Lemma add_cases argp s n : page_ok (page s) sizeof_bootparam n → mic_aligned_desc_size argp 0 <= MIC_MAX_DESC_BLK_SIZE →
  ∃ ret s', vop_virtio_add_device vr_addr next_db get_dp argp s = Some (ret, s') ∧
    ((ret ≠ 0 ∧ page s' = page s) ∨
     ∃ k d, slot_of argp (page s) n k d ∧ placed argp d (page s) (page s') ∧
       dd_type (page s') d = if ret =? 0 then dd_type argp 0 else 0).
Proof.
  intros Hok Hsz. unfold vop_virtio_add_device, vop_copy_dp_entry. cbn [page set_dev].
  destruct (too_many_entries argp); [eexists _, _; split; [done|]; by left|].
  destruct (size_bounds argp 0) as (S1 & S2 & S3). pose proof (read8_range argp (0 + 1)) as Hv. unfold dd_num_vq in S1. unfold MIC_MAX_DESC_BLK_SIZE in Hsz.
  rewrite wrap_small by (unfold in_width, MIC_DP_SIZE; lia).
  destruct (find_slot_spec (page s) n (MIC_DP_SIZE - mic_total_desc_size argp 0) sizeof_bootparam (Z.to_nat MIC_DP_SIZE) Hok) as [-> |(k & -> & Hk & Hd & Hc)];
    [done|unfold MIC_DP_SIZE, sizeof_bootparam; lia|eexists _, _; split; [done|]; by left|].
  set (d := stop (page s) sizeof_bootparam k) in *. cbn [mbind option_bind].
  destruct (placed_copy argp d (page s)) as ([A T] & Ht & Edc & Hh). set (m1 := memcpy _ _ _ _ _) in *. set (m2 := vop_init_device_ctrl d m1) in *.
  set (s2 := set_dev _ _). assert (page s2 = m2) as E2 by done. assert (v_dc (dev s2) = d + mic_aligned_desc_size argp 0) as Ec by done.
  assert (dd_num_vq m2 d = dd_num_vq argp 0) as Ev by (apply Hh; lia).
  destruct (setup_rings_spec 256 d 0 s2) as (ret & i & s3 & -> & A3 & _ & C3).
  { done. } { rewrite E2, Ev. unfold dd_num_vq. lia. }
  rewrite E2, Ev in A3. unfold dd_num_vq in A3. cbn [mbind option_bind].
  assert (placed argp d (page s) (page s3)) as P3.
  { apply placed_more with m2; [by split|intros b Hb _; apply A3; lia|]. eapply agree_mono; [| |exact A3]; lia. }
  assert (dd_type (page s3) d = 0) as T3 by (rewrite <- Ht; apply type_ext, A3; lia).
  assert (slot_of argp (page s) n k d) as Hs by (split_and!; [done|done|lia|done]).
  destruct (Z.eqb_spec ret 0) as [->|Hne]; cbn [negb]; cycle 1.
  { eexists _, _. split; [done|]. right. exists k, d. rewrite undo_rings_page. by rewrite (proj2 (Z.eqb_neq _ _) Hne). }
  destruct (next_same s3) as (err & s4 & -> & E4 & D4 & _).
  destruct (Z.eqb_spec err 0) as [->|Hne]; cbn [negb]; cycle 1.
  { eexists _, _. split; [done|]. right. exists k, d. rewrite undo_rings_page. cbn [page set_dev]. rewrite E4. by rewrite (proj2 (Z.eqb_neq _ _) Hne). }
  eexists _, _. split; [done|]. right. exists k, d. set (s5 := set_page _ _).
  assert (∀ x : bool, page (if x then emit (SendIntr (reads8 (page s5) 4)) s5 else s5) = page s5) as -> by (by intros []).
  unfold s5. cbn [page set_page set_dev emit dev v_dc]. rewrite D4, C3, Ec, E4. clear s5. split; [done|]. unfold dc_c2h_vdev_db. split.
  - apply placed_more with (page s3); [done| |].
    + intros b Hb Hbd. rewrite !read8_write8. destruct (Z.eqb_spec b d); [done|]. destruct (Z.eqb_spec b (d + mic_aligned_desc_size argp 0 + 13)); [lia|done].
    + eapply agree_trans; apply agree_write8; lia.
  - cbn. unfold dd_type, reads8. rewrite read8_write8, Z.eqb_refl. by rewrite (Z.mod_small (read8 argp 0) 256) by apply read8_range.
Qed.

(** ** The devices that the card finds *)

Lemma devs_length m n : ∀ o, length (devs m o n) = n.
Proof. induction n as [|n IH]; intros o; cbn; [done|]. by rewrite IH. Qed.

Section Placed.
Context (argp m m' : mem) (n k : nat) (d : Z).
Context (Hok : page_ok m sizeof_bootparam n) (Hs : slot_of argp m n k d) (Hp : placed argp d m m').

#[local] Notation below := (devs m sizeof_bootparam k).

Lemma placed_below : devs m' sizeof_bootparam k = below ∧ stop m' sizeof_bootparam k = d.
Proof.
  destruct Hs as (-> & _). destruct Hp as [A _]. destruct (devs_ext m m' k sizeof_bootparam) as [-> ->]; [|done]. intros b Hb. apply A. lia.
Qed.

Lemma below_ok : Forall (fun r => r.2 ≠ 0) below.
Proof.
  destruct Hs as (_ & Hk & _). pose proof (po_types _ _ _ Hok) as H. replace n with (k + (n - k))%nat in H by lia. rewrite devs_add in H. by apply Forall_app in H as [? _].
Qed.

(** With type 0 in the slot the card sees what is before it. *)
Lemma placed_hidden : dd_type m' d = 0 → found_devices m' = Some (filter present below).
Proof.
  intros Ht. destruct placed_below as [E1 E2]. destruct Hs as (Ed & _ & Hlt & _). unfold found_devices. rewrite <- E1. apply scan_stops; try done.
  - rewrite E1. apply below_ok.
  - rewrite E2. pose proof (total_pos argp 0). lia.
  - by rewrite E2.
  - unfold MIC_DP_SIZE, sizeof_bootparam. lia.
Qed.

(** The slot behind the last device. *)
Lemma placed_end : k = n → dd_type m' d ≠ 0 → page_ok m' sizeof_bootparam (S n) ∧ devs m' sizeof_bootparam (S n) = below ++ [(d, dd_type m' d)].
Proof.
  pose proof below_ok as Hb0. destruct placed_below as [E1 E2]. intros -> Ht. destruct Hp as [A T]. destruct Hs as (Ed & _ & Hlt & _).
  assert (devs m' sizeof_bootparam (S n) = devs m sizeof_bootparam n ++ [(d, dd_type m' d)]) as Ed'.
  { replace (S n) with (n + 1)%nat by lia. rewrite devs_add, E1, E2. done. }
  assert (stop m' sizeof_bootparam (S n) = d + mic_total_desc_size argp 0) as Es'.
  { replace (S n) with (n + 1)%nat by lia. rewrite stop_add, E2. cbn [stop]. by rewrite T. }
  split; [|done]. split.
  - rewrite Ed'. apply Forall_app. split; [done|]. by repeat constructor.
  - rewrite Es'. lia.
  - intros b Hb. rewrite Es' in Hb. rewrite A by lia. apply (po_zero _ _ _ Hok). rewrite <- Ed. pose proof (total_pos argp 0). lia.
Qed.

(** In general the card goes on behind the new device with the bytes that were there before. *)
Lemma placed_then : dd_type m' d ≠ 0 →
  ∃ rest, found_from m (d + mic_total_desc_size argp 0) = Some rest ∧
    found_devices m' = Some (filter present (below ++ [(d, dd_type m' d)]) ++ rest) ∧
    (dd_type m (d + mic_total_desc_size argp 0) = 0 → rest = []).
Proof.
  intros Ht. pose proof below_ok as Hb0. destruct placed_below as [E1 E2]. destruct Hp as [A T]. destruct Hs as (Ed & _ & Hlt & _).
  assert (devs m' sizeof_bootparam (k + 1) = below ++ [(d, dd_type m' d)]) as Ed' by (rewrite devs_add, E1, E2; done).
  assert (stop m' sizeof_bootparam (k + 1) = d + mic_total_desc_size argp 0) as Es' by (rewrite stop_add, E2; cbn [stop]; by rewrite T).
  pose proof (stop_ge m k sizeof_bootparam) as Hge. rewrite <- Ed in Hge. change sizeof_bootparam with 24 in Hge at 1. pose proof (total_pos argp 0).
  destruct (scan_total m (S (Z.to_nat MIC_DP_SIZE)) (d + mic_total_desc_size argp 0) (S (Z.to_nat MIC_DP_SIZE))) as (rest & Er & _); [lia..|].
  exists rest. split; [done|]. split.
  - rewrite <- Ed'. apply scan_over; try done.
    + rewrite Ed'. apply Forall_app. split; [done|]. by repeat constructor.
    + by rewrite Es'.
    + unfold MIC_DP_SIZE, sizeof_bootparam. lia.
    + rewrite Es', (scan_ext m m'); [done|]. intros b Hb. apply A. lia.
  - intros Hz. cbn [scan] in Er. rewrite Hz in Er. destruct (_ <? _); by injection Er.
Qed.

(** The slot of a device that has been removed, when the sizes are the same. *)
Lemma placed_reuse l r : devs m sizeof_bootparam n = below ++ r :: l → mic_total_desc_size m d = mic_total_desc_size argp 0 → dd_type m' d ≠ 0 →
  page_ok m' sizeof_bootparam n ∧ devs m' sizeof_bootparam n = below ++ (d, dd_type m' d) :: l.
Proof.
  intros El Et Ht. pose proof below_ok as Hb0. destruct placed_below as [E1 E2]. destruct Hp as [A T]. destruct Hs as (Ed & Hk & Hlt & _).
  assert (n = k + S (length l))%nat as ->.
  { rewrite <- (devs_length m n sizeof_bootparam), El, length_app, devs_length. cbn. lia. }
  rewrite devs_add in El. apply app_inj_1 in El as [_ El]; [|done]. rewrite <- Ed in El. cbn [devs] in El. injection El as _ El. rewrite Et in El.
  pose proof (stop_add m k (S (length l)) sizeof_bootparam) as Es. rewrite <- Ed in Es. cbn [stop] in Es. rewrite Et in Es.
  destruct (devs_ext m m' (length l) (d + mic_total_desc_size argp 0)) as [E3 E4]; [intros b Hb; apply A; lia|].
  pose proof (stop_ge m (length l) (d + mic_total_desc_size argp 0)) as Hge.
  assert (devs m' sizeof_bootparam (k + S (length l)) = below ++ (d, dd_type m' d) :: l) as Ed'.
  { rewrite devs_add, E1, E2. cbn [devs]. by rewrite T, E3, El. }
  assert (stop m' sizeof_bootparam (k + S (length l)) = stop m sizeof_bootparam (k + S (length l))) as Es'.
  { rewrite stop_add, E2, Es. cbn [stop]. by rewrite T, E4. }
  split; [|done]. split.
  - rewrite Ed'. apply Forall_app. split; [done|]. constructor; [done|].
    pose proof (po_types _ _ _ Hok) as H. rewrite devs_add in H. apply Forall_app in H as [_ H]. rewrite <- Ed in H. cbn [devs] in H.
    apply Forall_cons in H as [_ H]. by rewrite Et, El in H.
  - rewrite Es'. apply (po_end _ _ _ Hok).
  - intros b Hb. rewrite Es' in Hb. rewrite A by lia. by apply (po_zero _ _ _ Hok).
Qed.

End Placed.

-*-

* _Problem_
Only the lines from the start of the material through the line containing "rewrite wrap_small by" belong in the answer, each copied exactly.

* _Solution to the problem_
Lemma add_cases argp s n : page_ok (page s) sizeof_bootparam n → mic_aligned_desc_size argp 0 <= MIC_MAX_DESC_BLK_SIZE →
  ∃ ret s', vop_virtio_add_device vr_addr next_db get_dp argp s = Some (ret, s') ∧
    ((ret ≠ 0 ∧ page s' = page s) ∨
     ∃ k d, slot_of argp (page s) n k d ∧ placed argp d (page s) (page s') ∧
       dd_type (page s') d = if ret =? 0 then dd_type argp 0 else 0).
Proof.
  intros Hok Hsz. unfold vop_virtio_add_device, vop_copy_dp_entry. cbn [page set_dev].
  destruct (too_many_entries argp); [eexists _, _; split; [done|]; by left|].
  destruct (size_bounds argp 0) as (S1 & S2 & S3). pose proof (read8_range argp (0 + 1)) as Hv. unfold dd_num_vq in S1. unfold MIC_MAX_DESC_BLK_SIZE in Hsz.
  rewrite wrap_small by (unfold in_width, MIC_DP_SIZE; lia).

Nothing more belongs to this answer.